For the students in this class, it is not their first experience working in a healthcare setting, but it is the first time that they are working within a community clinic where there is an emphasis on engaging with and understanding everyone who walks through the PIP clinic doors. Nursing student Decca Issa shares that the experience has been impactful, “We are doing the first steps in preventing people from getting things like high blood pressure and gum disease by providing them with early detection.” Nursing student Alexandra Her says that “it's really great what we're doing out here—preventing diseases and helping to educate.”

Though this new environment can be different from what nursing students are primarily used to, it offers them a window into what their future patients will be, “In terms of where they work, live, play, and pray. This way, in their future practice when they only have a few moments to work with individuals who may be presenting hunger pains, who look disheveled, who have bruises on their face, who don’t have good shoes, etc.; those are the social determinants of health that students need to be able to identify in an acute care or clinic setting so that they can link their patients to the right resources”, Dr. Eardley says. And the work that they are doing is paying off, as nursing student Devin Schack says this experience has helped him “see more of other people’s perspectives, getting practice, building rapport with community members and being able to better understand what this community is about.”

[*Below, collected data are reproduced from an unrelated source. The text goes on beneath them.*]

(* ===== verification/Lexer.v ===== *)
(** * From characters to tokens

    The first phases of translation, for the fragment of the language that
    [src/CPP/3_variables.cpp] is written in.  The text of the file is a
    string; the lexer reads it one character at a time and produces the
    tokens of the file: the directive [#include <iostream>], keywords,
    identifiers, literals and punctuators.  Blanks, line breaks and
    comments ([//] to the end of the line) separate tokens and are dropped.

    The lexer is a state machine: [lex_state] says what has been read of
    the token under way, [lex_step] is the transition on one character
    (with the tokens that it completes), [lex_end] is the transition at the
    end of the text, and [lex_go] iterates them, counting the lines for the
    errors.  The recursion is on the text, so the lexer is total.

    What is outside the fragment is an error, not a guess: a character
    that starts no token of the fragment, a keyword of the language that
    the fragment has no use for, an operator of more than one character
    other than [<<], a number with a suffix, an exponent or a leading zero,
    a directive other than [#include <...>], an unknown escape. *)

From S2P Require Import Prelude Decimal Syntax.

(** ** Tokens *)

(** The keywords that the file uses. *)
Inductive keyword : Type :=
| KUsing | KNamespace | KInt | KDouble | KChar | KBool | KConst | KReturn.

(** The punctuators that the file uses. *)
Inductive punct : Type :=
| PShl | PAssign | PPlus | PStar | PSemi | PComma
| PLParen | PRParen | PLBrace | PRBrace.

Inductive token : Type :=
| TInclude (header : string)
| TKeyword (k : keyword)
| TIdent (x : string)
| TLit (l : literal)
| TPunct (p : punct).

#[export] Instance keyword_eq_dec : EqDecision keyword.
Proof. solve_decision. Defined.
#[export] Instance punct_eq_dec : EqDecision punct.
Proof. solve_decision. Defined.
#[export] Instance token_eq_dec : EqDecision token.
Proof. solve_decision. Defined.

(** ** Errors *)

(** A result or an error: the monad of the front end. *)
#[export] Instance sum_ret {E} : MRet (sum E) := λ A, inr.
#[export] Instance sum_bind {E} : MBind (sum E) := λ A B f r,
  match r with inl e => inl e | inr a => f a end.

Inductive lex_fault : Type :=
| BadCharacter (c : ascii)
| BadNumber (digits : string)
| BadEscape (c : ascii)
| BadDirective (text : string)
| Reserved (word : string)
| Unterminated.

(** A fault, and the line on which it was found. *)
Inductive lex_error : Type := LexError (line : nat) (f : lex_fault).

#[export] Instance lex_fault_eq_dec : EqDecision lex_fault.
Proof. solve_decision. Defined.
#[export] Instance lex_error_eq_dec : EqDecision lex_error.
Proof. solve_decision. Defined.

(** ** Characters *)

(** The double quote and the backslash. *)
Definition dq : ascii := ascii_of_nat 34.
Definition backslash : ascii := ascii_of_nat 92.

Definition is_newline (c : ascii) : bool := bool_decide (c = "010"%char).

Definition is_blank (c : ascii) : bool :=
  bool_decide (c = " "%char ∨ c = "009"%char ∨ c = "013"%char).

(** [A] to [Z], [a] to [z] and the underscore. *)
Definition is_letter (c : ascii) : bool :=
  let n := N_of_ascii c in
  ((65 <=? n) && (n <=? 90) || (97 <=? n) && (n <=? 122) || (n =? 95))%N.

Definition is_digit_char (c : ascii) : bool := bool_decide (is_digit c).

Definition is_ident_char (c : ascii) : bool := is_letter c || is_digit_char c.

(** ** Words *)

Definition keyword_text (k : keyword) : string :=
  match k with
  | KUsing => "using" | KNamespace => "namespace" | KInt => "int"
  | KDouble => "double" | KChar => "char" | KBool => "bool"
  | KConst => "const" | KReturn => "return"
  end.

Definition keywords : list keyword :=
  [KUsing; KNamespace; KInt; KDouble; KChar; KBool; KConst; KReturn].

(** The keywords of the language that the fragment has no use for. *)
Definition reserved_words : list string :=
  [ "alignas"; "alignof"; "and"; "and_eq"; "asm"; "auto"; "bitand"; "bitor"; "break";
    "case"; "catch"; "char8_t"; "char16_t"; "char32_t"; "class"; "compl"; "concept";
    "consteval"; "constexpr"; "constinit"; "const_cast"; "continue"; "co_await";
    "co_return"; "co_yield"; "decltype"; "default"; "delete"; "do"; "dynamic_cast";
    "else"; "enum"; "explicit"; "export"; "extern"; "float"; "for"; "friend"; "goto";
    "if"; "inline"; "long"; "mutable"; "new"; "noexcept"; "not"; "not_eq"; "nullptr";
    "operator"; "or"; "or_eq"; "private"; "protected"; "public"; "register";
    "reinterpret_cast"; "requires"; "short"; "signed"; "sizeof"; "static";
    "static_assert"; "static_cast"; "struct"; "switch"; "template"; "this";
    "thread_local"; "throw"; "try"; "typedef"; "typeid"; "typename"; "union";
    "unsigned"; "virtual"; "void"; "volatile"; "wchar_t"; "while"; "xor"; "xor_eq" ].

(** The keyword with the text [w], if there is one. *)
Definition keyword_of (w : string) : option keyword :=
  list_find (λ k, keyword_text k = w) keywords ≫= λ r, Some r.2.

(** The token of a word. *)
Definition word_token (w : string) : lex_fault + token :=
  match keyword_of w with
  | Some k => inr (TKeyword k)
  | None =>
      if decide (w = "true") then inr (TLit (LBool true))
      else if decide (w = "false") then inr (TLit (LBool false))
      else if decide (w ∈ reserved_words) then inl (Reserved w)
      else inr (TIdent w)
  end.

(** ** Numbers *)

(** The token of the digits [ip], followed or not by a point and the digits
    [fp].  A decimal integer does not start with 0 unless it is 0; a
    floating literal has a digit other than 0 (the tree has no literal for
    a floating zero). *)
Definition leading_zero (ip : string) : bool :=
  match ip with
  | String c (String _ _) => bool_decide (c = "0"%char)
  | _ => false
  end.

Definition number_token (ip : string) (fp : option string) : lex_fault + token :=
  match fp with
  | None =>
      if leading_zero ip then inl (BadNumber ip)
      else
        match parse_go ip 0 with
        | Some v => inr (TLit (LInt v))
        | None => inl (BadNumber ip)
        end
  | Some fp =>
      match parse_go (ip +:+ fp) 0 with
      | Some (Zpos d) => inr (TLit (LFloat d (String.length fp)))
      | _ => inl (BadNumber (ip +:+ "." +:+ fp))
      end
  end.

(** ** Escapes *)

(** The character that [\c] denotes. *)
Definition unescape (c : ascii) : lex_fault + ascii :=
  if decide (c = "n"%char) then inr "010"%char
  else if decide (c = "t"%char) then inr "009"%char
  else if decide (c = "0"%char) then inr "000"%char
  else if decide (c = backslash ∨ c = "'"%char ∨ c = dq) then inr c
  else inl (BadEscape c).

(** ** Directives *)

Fixpoint skip_blanks (s : string) : string :=
  match s with
  | String c s' => if is_blank c then skip_blanks s' else s
  | EmptyString => s
  end.

Fixpoint strip_prefix (p s : string) : option string :=
  match p, s with
  | EmptyString, _ => Some s
  | String a p', String b s' => if decide (a = b) then strip_prefix p' s' else None
  | String _ _, EmptyString => None
  end.

(** The text up to the first [c], and the text after it. *)
Fixpoint split_at (c : ascii) (s : string) : option (string * string) :=
  match s with
  | EmptyString => None
  | String a s' =>
      if decide (a = c) then Some (EmptyString, s')
      else '(h, t) ← split_at c s'; Some (String a h, t)
  end.

(** The end of a directive: blanks, and possibly a comment. *)
Definition ends_line (s : string) : bool :=
  match skip_blanks s with
  | EmptyString => true
  | String a (String b _) => bool_decide (a = "/"%char ∧ b = "/"%char)
  | _ => false
  end.

(** The token of the directive with the text [text] after the [#]. *)
Definition directive_token (text : string) : lex_fault + token :=
  match
    rest ← strip_prefix "include" (skip_blanks text);
    rest ← strip_prefix "<" (skip_blanks rest);
    '(h, rest) ← split_at ">" rest;
    if decide (h ≠ "" ∧ ends_line rest = true) then Some (TInclude h) else None
  with
  | Some t => inr t
  | None => inl (BadDirective text)
  end.

(** ** The state machine *)

Inductive lex_state : Type :=
| Start (bol : bool)
| InWord (w : string)
| InNumber (ip : string)
| InFraction (ip fp : string)
| InOp (p : punct)
| InLess
| InSlash
| InComment
| InDirective (text : string)
| InChar
| InCharEsc
| InCharEnd (c : ascii)
| InString (s : string)
| InStringEsc (s : string).

(** [s] with [c] at its end. *)
Definition snoc (s : string) (c : ascii) : string := s +:+ String c "".

(** The punctuators of one character that can start a longer operator of
    the language, and the others. *)
Definition operator_of (c : ascii) : option punct :=
  if decide (c = "="%char) then Some PAssign
  else if decide (c = "+"%char) then Some PPlus
  else if decide (c = "*"%char) then Some PStar
  else None.

Definition separator_of (c : ascii) : option punct :=
  if decide (c = ";"%char) then Some PSemi
  else if decide (c = ","%char) then Some PComma
  else if decide (c = "("%char) then Some PLParen
  else if decide (c = ")"%char) then Some PRParen
  else if decide (c = "{"%char) then Some PLBrace
  else if decide (c = "}"%char) then Some PRBrace
  else None.

(** The transition between tokens.  [bol]: only blanks have been read
    since the start of the line, so that a directive can start here. *)
Definition lex_start (bol : bool) (c : ascii) : lex_fault + (list token * lex_state) :=
  if is_newline c then inr ([], Start true)
  else if is_blank c then inr ([], Start bol)
  else if is_letter c then inr ([], InWord (String c ""))
  else if is_digit_char c then inr ([], InNumber (String c ""))
  else if decide (c = "#"%char) then
    if bol then inr ([], InDirective "") else inl (BadCharacter c)
  else if decide (c = "/"%char) then inr ([], InSlash)
  else if decide (c = "<"%char) then inr ([], InLess)
  else if decide (c = "'"%char) then inr ([], InChar)
  else if decide (c = dq) then inr ([], InString "")
  else
    match operator_of c, separator_of c with
    | Some p, _ => inr ([], InOp p)
    | None, Some p => inr ([TPunct p], Start false)
    | None, None => inl (BadCharacter c)
    end.

(** Complete the token [t], then read [c] between tokens. *)
Definition emit (t : lex_fault + token) (c : ascii) : lex_fault + (list token * lex_state) :=
  t ← t; '(ts, st) ← lex_start false c; inr (t :: ts, st).

(** The transition on the character [c]. *)
Definition lex_step (st : lex_state) (c : ascii) : lex_fault + (list token * lex_state) :=
  match st with
  | Start bol => lex_start bol c
  | InWord w =>
      if is_ident_char c then inr ([], InWord (snoc w c)) else emit (word_token w) c
  | InNumber ip =>
      if is_digit_char c then inr ([], InNumber (snoc ip c))
      else if decide (c = "."%char) then inr ([], InFraction ip "")
      else if is_letter c then inl (BadNumber (snoc ip c))
      else emit (number_token ip None) c
  | InFraction ip fp =>
      if is_digit_char c then inr ([], InFraction ip (snoc fp c))
      else if is_letter c || bool_decide (c = "."%char)
      then inl (BadNumber (ip +:+ "." +:+ snoc fp c))
      else emit (number_token ip (Some fp)) c
  | InOp p =>
      if decide (c = "="%char ∨ (p = PPlus ∧ c = "+"%char)) then inl (BadCharacter c)
      else emit (inr (TPunct p)) c
  | InLess => if decide (c = "<"%char) then inr ([], InOp PShl) else inl (BadCharacter "<")
  | InSlash => if decide (c = "/"%char) then inr ([], InComment) else inl (BadCharacter "/")
  | InComment => if is_newline c then inr ([], Start true) else inr ([], InComment)
  | InDirective text =>
      if is_newline c then t ← directive_token text; inr ([t], Start true)
      else inr ([], InDirective (snoc text c))
  | InChar =>
      if decide (c = backslash) then inr ([], InCharEsc)
      else if decide (c = "'"%char) then inl (BadCharacter c)
      else if is_newline c then inl Unterminated
      else inr ([], InCharEnd c)
  | InCharEsc => c' ← unescape c; inr ([], InCharEnd c')
  | InCharEnd a =>
      if decide (c = "'"%char) then inr ([TLit (LChar a)], Start false) else inl Unterminated
  | InString s =>
      if decide (c = dq) then inr ([TLit (LString s)], Start false)
      else if decide (c = backslash) then inr ([], InStringEsc s)
      else if is_newline c then inl Unterminated
      else inr ([], InString (snoc s c))
  | InStringEsc s => c' ← unescape c; inr ([], InString (snoc s c'))
  end.

(** The transition at the end of the text. *)
Definition lex_end (st : lex_state) : lex_fault + list token :=
  match st with
  | Start _ | InComment => inr []
  | InWord w => t ← word_token w; inr [t]
  | InNumber ip => t ← number_token ip None; inr [t]
  | InFraction ip fp => t ← number_token ip (Some fp); inr [t]
  | InOp p => inr [TPunct p]
  | InDirective text => t ← directive_token text; inr [t]
  | InLess => inl (BadCharacter "<")
  | InSlash => inl (BadCharacter "/")
  | InChar | InCharEsc | InCharEnd _ | InString _ | InStringEsc _ => inl Unterminated
  end.

(** The line after the character [c] of line [line]. *)
Definition next_line (c : ascii) (line : nat) : nat :=
  if is_newline c then S line else line.

Definition at_line {A} (line : nat) (r : lex_fault + A) : lex_error + A :=
  match r with
  | inl f => inl (LexError line f)
  | inr a => inr a
  end.

(** The tokens of the text [s], read from the state [st] on line [line]. *)
Fixpoint lex_go (s : string) (st : lex_state) (line : nat) : lex_error + list token :=
  match s with
  | EmptyString => at_line line (lex_end st)
  | String c s' =>
      '(ts, st') ← at_line line (lex_step st c);
      ts' ← lex_go s' st' (next_line c line);
      inr (ts ++ ts')
  end.

(** The tokens of a text. *)
Definition lex (s : string) : lex_error + list token := lex_go s (Start true) 1.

The PIP clinic also serves as a place to create a community. Every Thursday the clinic holds a community lunch where nursing students and community members share a meal. The shared meal is a space where connections can be made, beyond the health care checklist, and a way to address the mistrust many have with healthcare systems, especially in marginalized communities such as the Phillips West neighborhood. Building a sense of trust can be hard for people in the community and for that reason Dr. Eardley puts an emphasis on connection, simply talking to one another and understanding where a person comes from. As Dr. Eardley says “Community is my client” which is why building trust is first and foremost.  

Eardley and her students are proud of the work they do, and they are pleased with the higher than anticipated number of people accessing the clinic. Looking ahead, Dr. Eardley shares that their goals are to reach all the Phillips West neighborhood and expand more clinic services through interprofessional collaborations. One such collaboration is focused on polypharmacy where Dr. Manisha Shah, a professor in Metro State’s College of Nursing and Health Sciences, along with her Doctor of Nursing Practice (DNP) students, will talk to older residents about their medication, review medication lists, and offer recommendations from Dr. Shah herself. This type of initiative demonstrates how partnerships within and beyond Metro State University can better address the wide range of community health issues the clinic seeks to address.  The PIP clinic is an exemplar of a mutually beneficial partnership- providing people preventative health while also giving nursing students the opportunity build professional skills and engage with individuals on a deeper, interpersonal level.

Though this is the first semester that the clinic has gone live since the pandemic, Dr. Eardley already considers the future of the clinic with confidence in its sustainability sharing: “we will have the supplies that we need to continue this clinic, indefinitely, as long as there is a need.”